Detrás de cada manifestación que nunca relacionaríamos con el amor, está el amor. Eso sí, circulando por circuitos muy cerrados, pero no puede ser más que ESO, pues es lo único que existe. AMOR es la sustancia del universo. El miedo a perderlo, es también amor. Modulado por una falsa comprensión de lo que somos, sí, pero una expresión anhelante de amor.


Como se dice en Un Curso de Milagros, o estamos expresando amor, o estamos pidiéndolo.

Eso no significa que tengamos que responder a esas peticiones disfuncionales de amor en la forma en que se nos están ofreciendo. Ni que tengamos que estar de acuerdo o soportar resignadamente situaciones dañinas ni justificarlas. No, no se trata de eso.

Estoy hablando de una mirada más profunda, que no tiene que ver con el comportamiento.

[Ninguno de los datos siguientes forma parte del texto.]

(** * Water kiosk hardware server: dispense verification and database proxy

    A shallow embedding of [water_kiosk_hardware_server.py] and the
    properties of its verification and proxy logic.

    - Python values that come out of [json.loads] / [request.get_json] are
      the inductive type [pyval]; a [dict] is the list of its items in
      insertion order (keys pairwise distinct), a [str] is the string of its
      UTF-8 bytes, a lone surrogate being written as the three bytes its
      code point would take (a [str] with one cannot be encoded), a finite
      [float] is the rational it denotes.
    - The handlers run in a state-and-exception monad: the state holds the
      outside world (backend, clock, random generator) and the list of the
      HTTP requests sent to the backend so far; a raised exception keeps the
      effects that happened before it. *)

From Stdlib Require Import Bool Arith ZArith QArith Lia List.
From Stdlib Require Import Ascii String DecimalString.
Import ListNotations.

Local Open Scope string_scope.
Local Open Scope Z_scope.

(* ===================================================================== *)
(** * Python values *)
(* ===================================================================== *)

Module Py.

(** A Python [float]: a finite double (as the rational number it denotes,
    so that -0.0 and 0.0 coincide, which [==] and [bool()] cannot tell
    apart either), an infinity or a NaN. *)
Inductive pyfloat : Type :=
| FFinite (q : Q)
| FInfinity (negative : bool)
| FNaN.

#[warnings="-register-all"]
Inductive pyval : Type :=
| PNone
| PBool (b : bool)
| PInt (n : Z)
| PFloat (f : pyfloat)
| PStr (s : string)
| PList (l : list pyval)
| PDict (d : list (string * pyval)).

Definition pydict : Type := list (string * pyval).

(** [bool(v)], the truth value used by [if v], [not v] and [all]. *)
Definition truthy (v : pyval) : bool :=
  match v with
  | PNone => false
  | PBool b => b
  | PInt n => negb (n =? 0)
  | PFloat (FFinite q) => negb (Qeq_bool q 0)
  | PFloat _ => true
  | PStr s => negb (String.eqb s EmptyString)
  | PList l => match l with [] => false | _ => true end
  | PDict d => match d with [] => false | _ => true end
  end.

(** [all([...])] *)
Definition py_all (vs : list pyval) : bool := forallb truthy vs.

(** [d.get(k, default)] and [d.get(k)] on a dict. *)
Fixpoint dict_lookup (k : string) (d : pydict) : option pyval :=
  match d with
  | [] => None
  | (k', v) :: d' => if String.eqb k k' then Some v else dict_lookup k d'
  end.

Definition dict_get_default (k : string) (default : pyval) (d : pydict) : pyval :=
  match dict_lookup k d with
  | Some v => v
  | None => default
  end.

Definition dict_get (k : string) (d : pydict) : pyval :=
  dict_get_default k PNone d.

(** [d[k] = v]: overwrite in place, or append a new item. *)
Fixpoint dict_set (k : string) (v : pyval) (d : pydict) : pydict :=
  match d with
  | [] => [(k, v)]
  | (k', v') :: d' =>
      if String.eqb k k' then (k', v) :: d' else (k', v') :: dict_set k v d'
  end.

Definition dict_keys (d : pydict) : list string := map fst d.

(** The number a [bool], [int] or [float] stands for in a comparison. *)
Definition as_number (v : pyval) : option pyfloat :=
  match v with
  | PBool b => Some (FFinite (if b then 1 else 0)%Q)
  | PInt n => Some (FFinite (inject_Z n))
  | PFloat f => Some f
  | _ => None
  end.

Definition float_eq (x y : pyfloat) : bool :=
  match x, y with
  | FFinite p, FFinite q => Qeq_bool p q
  | FInfinity a, FInfinity b => Bool.eqb a b
  | _, _ => false
  end.

(** Equality on values decoded from JSON.  Numbers (with [bool] among
    them) compare by value, strings and lists by content, dicts by their
    items whatever the order; values of different kinds are unequal.  A NaN
    is not equal to itself under [==], but the items of two lists and the
    values of two dicts are compared as [x is y or x == y], and every NaN
    that [json.loads] returns is one and the same object: so with
    [nested = true], the comparison of an item, a NaN equals a NaN. *)
Fixpoint py_eq_at (nested : bool) (a b : pyval) {struct a} : bool :=
  match a, b with
  | PNone, PNone => true
  | PStr s, PStr t => String.eqb s t
  | PList l, PList m =>
      (fix list_eq (l : list pyval) (m : list pyval) {struct l} : bool :=
         match l, m with
         | [], [] => true
         | x :: l', y :: m' => py_eq_at true x y && list_eq l' m'
         | _, _ => false
         end) l m
  | PDict d, PDict e =>
      Nat.eqb (List.length d) (List.length e) &&
      (fix items_eq (d : pydict) {struct d} : bool :=
         match d with
         | [] => true
         | (k, v) :: d' =>
             match dict_lookup k e with
             | Some w => py_eq_at true v w
             | None => false
             end && items_eq d'
         end) d
  | PFloat FNaN, PFloat FNaN => nested
  | (PBool _ | PInt _ | PFloat _), (PBool _ | PInt _ | PFloat _) =>
      match as_number a, as_number b with
      | Some x, Some y => float_eq x y
      | _, _ => false
      end
  | _, _ => false
  end.

(** [a == b] *)
Definition py_eq (a b : pyval) : bool := py_eq_at false a b.

(** [type(v).__name__] *)
Definition type_name (v : pyval) : string :=
  match v with
  | PNone => "NoneType"
  | PBool _ => "bool"
  | PInt _ => "int"
  | PFloat _ => "float"
  | PStr _ => "str"
  | PList _ => "list"
  | PDict _ => "dict"
  end.

End Py.
Import Py.

(* ===================================================================== *)
(** * String methods and URL quoting *)
(* ===================================================================== *)

Module Str.

(** [s.startswith(p)] *)
Definition startswith (p s : string) : bool := String.prefix p s.

(** [s.lstrip('0')] *)
Fixpoint lstrip (c : ascii) (s : string) : string :=
  match s with
  | String a s' => if Ascii.eqb a c then lstrip c s' else s
  | EmptyString => EmptyString
  end.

La mirada de la comprensión, que cambia por completo nuestra perspectiva.


Cómo se transforma mi vida si, en cualquier situación que mi mente considera "no amorosa", en vez de juzgarla o luchar por cambiarla, puedo detenerme y reconocer el amor del que surge, más allá de la forma en que se está presentando. Es un reconocimiento íntimo que, por sí solo, va permeando mi vivir. Esta posibilidad abre la puerta que la mente limitada parece cerrar con sus juicios implacables: la puerta del Corazón, la verdadera consciencia que somos.


Podría parecer que ello supondría perpetuar situaciones de abuso u otras parecidas. En mi experiencia, cuanto más consciente soy del amor que hay detrás de cada detalle de lo que observo (tanto en mí como en eso que parece externo), más amor siento y menos deseos de perpetuar nada que limite esa consciencia que abraza lo que veo.


Atrevámonos a ir más allá de los disfraces, de las interpretaciones sesgadas de la mente miedosa que siempre trata de protegernos... Ella nos ama a su manera: como una voz antigua, una vieja abuelita que, sin más recursos y con mucho miedo, trata de proteger a sus nietos: "ten cuidado", "defiéndete", "eres muy débil", "no eres capaz", "te quieren hacer daño", "no es bueno sentir eso"... No es mala, podríamos decir que la mueve el amor, pero vehiculado por una mentalidad caduca y estrecha. No necesitamos rechazarla. Podemos mirarla con agradecimiento por su tarea y dejarnos mover desde un lugar más auténtico: la consciencia que somos, el verdadero amor que mueve el universo.